I'm reading data in batch from a Cassandra database & also in streaming from Azure EventHubs using Scala Spark API.
session.read
.format("org.apache.spark.sql.cassandra")
.option("keyspace", keyspace)
.option("table", table)
.option("pushdown", pushdown)
.load()
&
session.readStream
.format("eventhubs")
.options(eventHubsConf.toMap)
.load()
Everything was running fine, but now I get this exception out frow nowhere...
User class threw exception: java.lang.NoSuchMethodError: org.apache.spark.sql.catalyst.catalog.SessionCatalog.<init>(Lscala/Function0;Lscala/Function0;Lorg/apache/spark/sql/catalyst/analysis/FunctionRegistry;Lorg/apache/spark/sql/internal/SQLConf;Lorg/apache/hadoop/conf/Configuration;Lorg/apache/spark/sql/catalyst/parser/ParserInterface;Lorg/apache/spark/sql/catalyst/catalog/FunctionResourceLoader;)V
at org.apache.spark.sql.internal.BaseSessionStateBuilder.catalog$lzycompute(BaseSessionStateBuilder.scala:132)
at org.apache.spark.sql.internal.BaseSessionStateBuilder.catalog(BaseSessionStateBuilder.scala:131)
at org.apache.spark.sql.internal.BaseSessionStateBuilder$$anon$1.<init>(BaseSessionStateBuilder.scala:157)
at org.apache.spark.sql.internal.BaseSessionStateBuilder.analyzer(BaseSessionStateBuilder.scala:157)
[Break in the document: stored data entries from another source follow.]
(* ===== verification/Scheduler.v ===== *)
(** * [internal/services/jackett/scheduler.go]: the search scheduler

    The scheduler's mutex makes each critical section atomic, so the state of
    the system is the scheduler's fields, the calls of [Submit] in progress and
    the running workers, and every critical section is one step of the relation
    [step].  Callbacks, history records and started workers are the events of
    a log.  The clock and [ctx.Err()] may give another answer at each reading:
    [c_tick] counts the readings and the environment answers the [n]-th. *)

From Stdlib Require Import ZArith Lia.
From stdpp Require Import base numbers list strings gmap sorting.
From S2P Require Import Prelude.
From S2P Require Import RateLimiter.

Open Scope Z_scope.

(** ** Constants *)

Definition rssMaxWait : Z := 15 * Second.
Definition completionMaxWait : Z := 30 * Second.
Definition backgroundMaxWait : Z := 60 * Second.
Definition maxRetryTimerInterval : Z := 15 * Minute.
Definition rssExecutionTimeout : Z := 15 * Second.
Definition completionExecutionTimeout : Z := 45 * Second.
Definition backgroundExecutionTimeout : Z := 60 * Second.
Definition defaultExecutionTimeout : Z := 30 * Second.

Definition searchJobPriorityInteractive : Z := 0.
Definition searchJobPriorityRSS : Z := 1.
Definition searchJobPriorityCompletion : Z := 2.
Definition searchJobPriorityBackground : Z := 3.

Definition defaultMaxWorkers : nat := 10.
(** The capacity of [submitCh] and of [completeCh]. *)
Definition channel_cap : nat := 128.

(** ** Data *)

(** The fields of [models.TorznabIndexer] and of [searchContext] that the
    scheduler reads. *)
Record TorznabIndexer := MkIndexer { ix_ID : Z; ix_Name : string }.

Record searchContext := MkSearchContext {
  sx_categories : list Z; sx_contentType : string; sx_searchMode : string;
  sx_rateLimit : option RateLimitOptions; sx_releaseName : string; sx_skipHistory : bool }.

Inductive ctx_err := Canceled | DeadlineExceeded.
#[export] Instance ctx_err_eq_dec : EqDecision ctx_err.
Proof. solve_decision. Defined.

(** A caller's context, or the fresh one a dispatch made at reading [at] with
    [context.WithTimeout]. *)
Inductive ctx_ref := CtxCaller (n : nat) | CtxFresh (at_tick : nat) (timeout : Z).

Record JobCallbacks := MkCallbacks { cb_OnComplete : bool; cb_OnJobDone : bool }.

Definition Values : Type := gmap string (list string).

Record workerTask := MkTask {
  wt_jobID : Z; wt_taskID : Z; wt_indexer : TorznabIndexer; wt_params : Values;
  wt_meta : option searchContext; wt_ctx : ctx_ref; wt_ctxCancel : bool;
  wt_callbacks : JobCallbacks; wt_isRSS : bool }.

Record taskItem := MkItem {
  ti_task : workerTask; ti_priority : Z; ti_created : Z; ti_started : Z }.

Record jobState := MkJob { js_total : nat; js_completed : nat; js_callbacks : JobCallbacks }.

Record RateLimitWaitError := MkWaitError {
  we_IndexerID : Z; we_IndexerName : string; we_Wait : Z; we_MaxWait : Z; we_Priority : string }.

(** The error a task ends with. *)
Inductive task_err :=
| ErrCtx (e : option ctx_err)
| ErrRateLimit (e : RateLimitWaitError)
| ErrOther (msg : string).

Record SearchHistoryEntry := MkEntry {
  he_JobID : Z; he_TaskID : Z; he_IndexerID : Z; he_IndexerName : string;
  he_Query : string; he_ReleaseName : string; he_Params : gmap string string;
  he_Categories : list Z; he_ContentType : string; he_Priority : string; he_SearchMode : string;
  he_Status : string; he_ResultCount : nat; he_StartedAt : Z; he_CompletedAt : Z;
  he_DurationMs : Z; he_Error : option task_err }.

Record SubmitRequest := MkRequest {
  rq_Indexers : list (option TorznabIndexer); rq_Params : Values; rq_Meta : option searchContext;
  rq_Callbacks : JobCallbacks; rq_ctx : ctx_ref }.

(** ** Priorities, waits and timeouts *)

Definition rateLimit_of (meta : option searchContext) : option RateLimitOptions :=
  meta ≫= sx_rateLimit.

Definition is_rss_meta (meta : option searchContext) : bool :=
  match rateLimit_of meta with
  | Some o => bool_decide (rlo_Priority o = RateLimitPriorityRSS)
  | None => false
  end.

Definition jobPriority (meta : option searchContext) : Z :=
  match rateLimit_of meta with
  | None => searchJobPriorityBackground
  | Some o =>
    if bool_decide (rlo_Priority o = RateLimitPriorityInteractive) then searchJobPriorityInteractive
    else if bool_decide (rlo_Priority o = RateLimitPriorityRSS) then searchJobPriorityRSS
    else if bool_decide (rlo_Priority o = RateLimitPriorityCompletion)
    then searchJobPriorityCompletion
    else searchJobPriorityBackground
  end.

Definition getMaxWait (item : taskItem) : Z :=
  match rateLimit_of (wt_meta (ti_task item)) with
  | None => 0
  | Some o =>
    if 0 <? rlo_MaxWait o then rlo_MaxWait o
    else if bool_decide (rlo_Priority o = RateLimitPriorityRSS) then rssMaxWait
    else if bool_decide (rlo_Priority o = RateLimitPriorityCompletion) then completionMaxWait
    else if bool_decide (rlo_Priority o = RateLimitPriorityBackground) then backgroundMaxWait
    else 0
  end.

Definition getExecutionTimeout (item : taskItem) : Z :=
  match rateLimit_of (wt_meta (ti_task item)) with
  | None => defaultExecutionTimeout
  | Some o =>
    if bool_decide (rlo_Priority o = RateLimitPriorityRSS) then rssExecutionTimeout
    else if bool_decide (rlo_Priority o = RateLimitPriorityCompletion)
    then completionExecutionTimeout
    else if bool_decide (rlo_Priority o = RateLimitPriorityBackground)
    then backgroundExecutionTimeout
    else defaultExecutionTimeout
  end.

(** [taskHeap.Less] *)
Definition Less (a b : taskItem) : bool :=
  if ti_priority a =? ti_priority b then ti_created a <? ti_created b
  else ti_priority a <? ti_priority b.

(** [b] may come out of the heap after [a]. *)
Definition not_after (a b : taskItem) : Prop := Less b a = false.

#[export] Instance not_after_dec a b : Decision (not_after a b).
Proof. unfold not_after. apply _. Defined.
#[export] Instance not_after_trans : Transitive not_after.
Proof. intros a b c. unfold not_after, Less. z_cases; repeat case_match; lia. Qed.
#[export] Instance not_after_total : Total not_after.
Proof.
  intros a b. unfold not_after, Less.
  destruct (Z.eqb_spec (ti_priority a) (ti_priority b)), (Z.eqb_spec (ti_priority b) (ti_priority a));
    z_cases; lia || (left; done) || (right; done).
Qed.

(** [container/heap] on a [taskHeap]: pushing adds an element, and popping
    until the heap is empty yields the elements in an order [Less] allows.
    Which of several equal elements comes first is left to the library. *)
Class TaskHeap := {
  heap_push : taskItem → list taskItem → list taskItem;
  heap_drain : list taskItem → list taskItem;
  heap_push_perm x q : heap_push x q ≡ₚ x :: q;
  heap_drain_perm q : heap_drain q ≡ₚ q;
  heap_drain_sorted q : StronglySorted not_after (heap_drain q);
}.

Program Instance sorted_heap : TaskHeap := {|
  heap_push x q := x :: q;
  heap_drain q := merge_sort not_after q;
|}.
Next Obligation. done. Qed.
Next Obligation. intros q. apply merge_sort_Permutation. Qed.
Next Obligation. intros q. apply (StronglySorted_merge_sort not_after). Qed.

(** ** What the scheduler observes and emits *)

(** The [n]-th reading of the clock (time since the rate limiter's start) and
    of a context's error. *)
Class Env := {
  clock : nat → Z;
  ctx_Err : nat → ctx_ref → option ctx_err;
}.

Inductive activity_kind := KindIndexerActivity | KindSearchHistory.

Section scheduler.
Context {Result : Type} `{!Env} `{!TaskHeap}.
(** The size of the worker pool, and whether a history recorder is set. *)
Context (maxWorkers : nat) (historyRecorder : bool).

Inductive event :=
| EvOnComplete (jobID : Z) (indexer : TorznabIndexer) (results : list Result) (coverage : list Z)
    (err : option task_err)
| EvOnJobDone (jobID : Z)
| EvAccepted (jobID : Z) (tasks : nat) (callbacks : JobCallbacks)
| EvRecord (entry : SearchHistoryEntry)
| EvExecute (item : taskItem)
| EvPublish (kind : activity_kind).

(** The fields of [searchScheduler] a dispatch works on. *)
Record core := MkCore {
  c_rateLimiter : RateLimiter; c_pendingRSS : gset Z; c_workers : nat;
  c_inFlight : gmap Z taskItem; c_jobs : gmap Z jobState; c_tick : nat; c_log : list event }.

Definition set_rl f (c : core) := MkCore (f (c_rateLimiter c)) (c_pendingRSS c) (c_workers c)
  (c_inFlight c) (c_jobs c) (c_tick c) (c_log c).
Definition set_rss f (c : core) := MkCore (c_rateLimiter c) (f (c_pendingRSS c)) (c_workers c)
  (c_inFlight c) (c_jobs c) (c_tick c) (c_log c).
Definition set_workers f (c : core) := MkCore (c_rateLimiter c) (c_pendingRSS c) (f (c_workers c))
  (c_inFlight c) (c_jobs c) (c_tick c) (c_log c).
Definition set_inFlight f (c : core) := MkCore (c_rateLimiter c) (c_pendingRSS c) (c_workers c)
  (f (c_inFlight c)) (c_jobs c) (c_tick c) (c_log c).
Definition set_jobs f (c : core) := MkCore (c_rateLimiter c) (c_pendingRSS c) (c_workers c)
  (c_inFlight c) (f (c_jobs c)) (c_tick c) (c_log c).
Definition emit (es : list event) (c : core) := MkCore (c_rateLimiter c) (c_pendingRSS c)
  (c_workers c) (c_inFlight c) (c_jobs c) (c_tick c) (c_log c ++ es).
Definition tick (c : core) := MkCore (c_rateLimiter c) (c_pendingRSS c) (c_workers c)
  (c_inFlight c) (c_jobs c) (S (c_tick c)) (c_log c).

(** [time.Now()], [time.Since(startTime)] *)
Definition read_clock (c : core) : core * Z := (tick c, clock (c_tick c)).
Definition read_ctx (c : core) (ctx : ctx_ref) : core * option ctx_err :=
  (tick c, ctx_Err (c_tick c) ctx).

Record scheduler := MkScheduler {
  s_core : core; s_taskQueue : list taskItem; s_submitCh : list (list workerTask);
  s_completeCh : nat; s_jobSeq : Z; s_taskSeq : Z; s_retryTimer : option Z; s_coalesce : bool }.

Definition newSearchScheduler (rl : RateLimiter) : scheduler :=
  MkScheduler (MkCore rl ∅ 0 ∅ ∅ 0 []) [] [] 0 0 0 None false.

(** ** Completing a task *)

(** [url.Values.Get] *)
Definition Values_Get (v : Values) (key : string) : string :=
  default "" (v !! key ≫= head).

(** The entry [handleTaskCompleteLocked] records. *)
Definition history_entry (item : taskItem) (results : list Result) (err : option task_err)
    (completedAt : Z) : SearchHistoryEntry :=
  let task := ti_task item in
  let meta := wt_meta task in
  let priority := match rateLimit_of meta with Some o => rlo_Priority o | None => "" end in
  {| he_JobID := wt_jobID task; he_TaskID := wt_taskID task;
     he_IndexerID := ix_ID (wt_indexer task); he_IndexerName := ix_Name (wt_indexer task);
     he_Query := Values_Get (wt_params task) "q";
     he_ReleaseName := from_option sx_releaseName "" meta;
     he_Params := omap head (delete "apikey" (wt_params task));
     he_Categories := from_option sx_categories [] meta;
     he_ContentType := from_option sx_contentType "" meta;
     he_Priority := if bool_decide (priority = "") then RateLimitPriorityBackground else priority;
     he_SearchMode := from_option sx_searchMode "" meta;
     he_Status := match err with
                  | None => "success" | Some (ErrRateLimit _) => "rate_limited"
                  | Some _ => "error" end;
     he_ResultCount := length results; he_StartedAt := ti_started item;
     he_CompletedAt := completedAt;
     he_DurationMs := Z.quot (i64 (completedAt - ti_started item)) Millisecond;
     he_Error := err |}.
at org.apache.spark.sql.internal.BaseSessionStateBuilder$$anonfun$build$2.apply(BaseSessionStateBuilder.scala:293)
at org.apache.spark.sql.internal.BaseSessionStateBuilder$$anonfun$build$2.apply(BaseSessionStateBuilder.scala:293)
at org.apache.spark.sql.internal.SessionState.analyzer$lzycompute(SessionState.scala:79)
at org.apache.spark.sql.internal.SessionState.analyzer(SessionState.scala:79)
at org.apache.spark.sql.execution.QueryExecution.analyzed$lzycompute(QueryExecution.scala:57)
at org.apache.spark.sql.execution.QueryExecution.analyzed(QueryExecution.scala:55)
at org.apache.spark.sql.execution.QueryExecution.assertAnalyzed(QueryExecution.scala:47)
at org.apache.spark.sql.Dataset$.ofRows(Dataset.scala:74)
at org.apache.spark.sql.SparkSession.baseRelationToDataFrame(SparkSession.scala:428)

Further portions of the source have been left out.